------ Listed entries

Lemma Maker_default_strides_fix_rank_witness :
  (∃ dims,
     input_vars (forward_ctx [2; 3; 7; 5]
                   (MaxPool2dWithIndexOpMaker.attrs [3; 2] None None None))
       !! "X" = Some dims
     ∧ length dims = 4%nat)
  ∧ (∃ dims,
       input_vars (forward_ctx [2; 3; 6; 7; 5]
                     (MaxPool3dWithIndexOpMaker.attrs [2; 3; 2] (Some true) None None))
         !! "X" = Some dims
       ∧ length dims = 5%nat).
Proof.
  split.
  - apply (Maker_default_strides_fix_rank
             (forward_ctx [2; 3; 7; 5]
                (MaxPool2dWithIndexOpMaker.attrs [3; 2] None None None))
             (snd (InferShape
                     (forward_ctx [2; 3; 7; 5]
                        (MaxPool2dWithIndexOpMaker.attrs [3; 2] None None None))))
             [3; 2] None None); reflexivity.
  - apply (Maker_default_strides_fix_rank
             (forward_ctx [2; 3; 6; 7; 5]
                (MaxPool3dWithIndexOpMaker.attrs [2; 3; 2] (Some true) None None))
             (snd (InferShape
                     (forward_ctx [2; 3; 6; 7; 5]
                        (MaxPool3dWithIndexOpMaker.attrs [2; 3; 2] (Some true)
                           None None))))
             [2; 3; 2] (Some true) None); reflexivity.
Defined.

(** X22. The references that shape inference checks are the variables that
    the makers declare: on an operator that has every input and output
    declared by its maker, none of the three null-reference errors is raised
    and the dimensions of X are read. *)
Theorem Maker_declares_checked_references ctx :
  ((∀ name, name ∈ MaxPool2dWithIndexOpMaker.inputs →
            is_Some (input_vars ctx !! name))
   ∧ (∀ name, name ∈ MaxPool2dWithIndexOpMaker.outputs →
              is_Some (output_vars ctx !! name)))
  ∨ ((∀ name, name ∈ MaxPool3dWithIndexOpMaker.inputs →
              is_Some (input_vars ctx !! name))
     ∧ (∀ name, name ∈ MaxPool3dWithIndexOpMaker.outputs →
                is_Some (output_vars ctx !! name))) →
  fst (InferShape ctx) ≠ EnforceNotMet "X(Input) of Pooling should not be null."
  ∧ fst (InferShape ctx) ≠ EnforceNotMet "Out(Output) of Pooling should not be null."
  ∧ fst (InferShape ctx) ≠ EnforceNotMet "Mask(Output) of Pooling should not be null."
  ∧ EvGetInputDim "X" ∈ trace (snd (InferShape ctx)).
Proof.
  intros Hdeclared.
  assert (is_Some (input_vars ctx !! "X") ∧ is_Some (output_vars ctx !! "Out")
          ∧ is_Some (output_vars ctx !! "Mask")) as ([dims HX] & HOut & HMask).
  { destruct Hdeclared as [[Hin Hout] | [Hin Hout]];
      (split; [apply Hin; by left
              | split; apply Hout; [by left | by right; left]]). }
  rewrite (InferShape_unfold ctx dims) by done.
  assert (∀ rest, EvGetInputDim "X" ∈ trace ctx ++ EvGetInputDim "X" :: rest)
    as Hread by (intros rest; apply elem_of_app; right; by left).
  destruct (infer_output_shape dims (Attrs ctx)) as [shape|msg|] eqn:Hshape;
    cbn [fst snd set_output_dims log trace].
  - by repeat split.
  - apply infer_output_shape_messages in Hshape as [-> | [-> | [-> | ->]]];
      by repeat split.
  - by repeat split.
Qed.

Lemma Maker_declares_checked_references_witness :
  let ctx := forward_ctx [2; 3; 7; 5]
               (MaxPool2dWithIndexOpMaker.attrs [3; 2] None None None) in
  fst (InferShape ctx) ≠ EnforceNotMet "X(Input) of Pooling should not be null."
  ∧ fst (InferShape ctx) ≠ EnforceNotMet "Out(Output) of Pooling should not be null."
  ∧ fst (InferShape ctx) ≠ EnforceNotMet "Mask(Output) of Pooling should not be null."
  ∧ EvGetInputDim "X" ∈ trace (snd (InferShape ctx)).
Proof.
  intros ctx. apply (Maker_declares_checked_references ctx).
  left. split.
  - intros name Hname. apply list_elem_of_singleton in Hname as ->.
    exists [2; 3; 7; 5]. reflexivity.
  - intros name Hname.
    apply elem_of_cons in Hname as [-> | Hname]; [exists []; reflexivity|].
    apply list_elem_of_singleton in Hname as ->. exists []. reflexivity.
Defined.

End MakerDefaults.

------------

* [Problem requirements]: Copy, from the data above, every line where the word "Hshape" appears.

* [Answer]:
  destruct (infer_output_shape dims (Attrs ctx)) as [shape|msg|] eqn:Hshape;
  - apply infer_output_shape_messages in Hshape as [-> | [-> | [-> | ->]]];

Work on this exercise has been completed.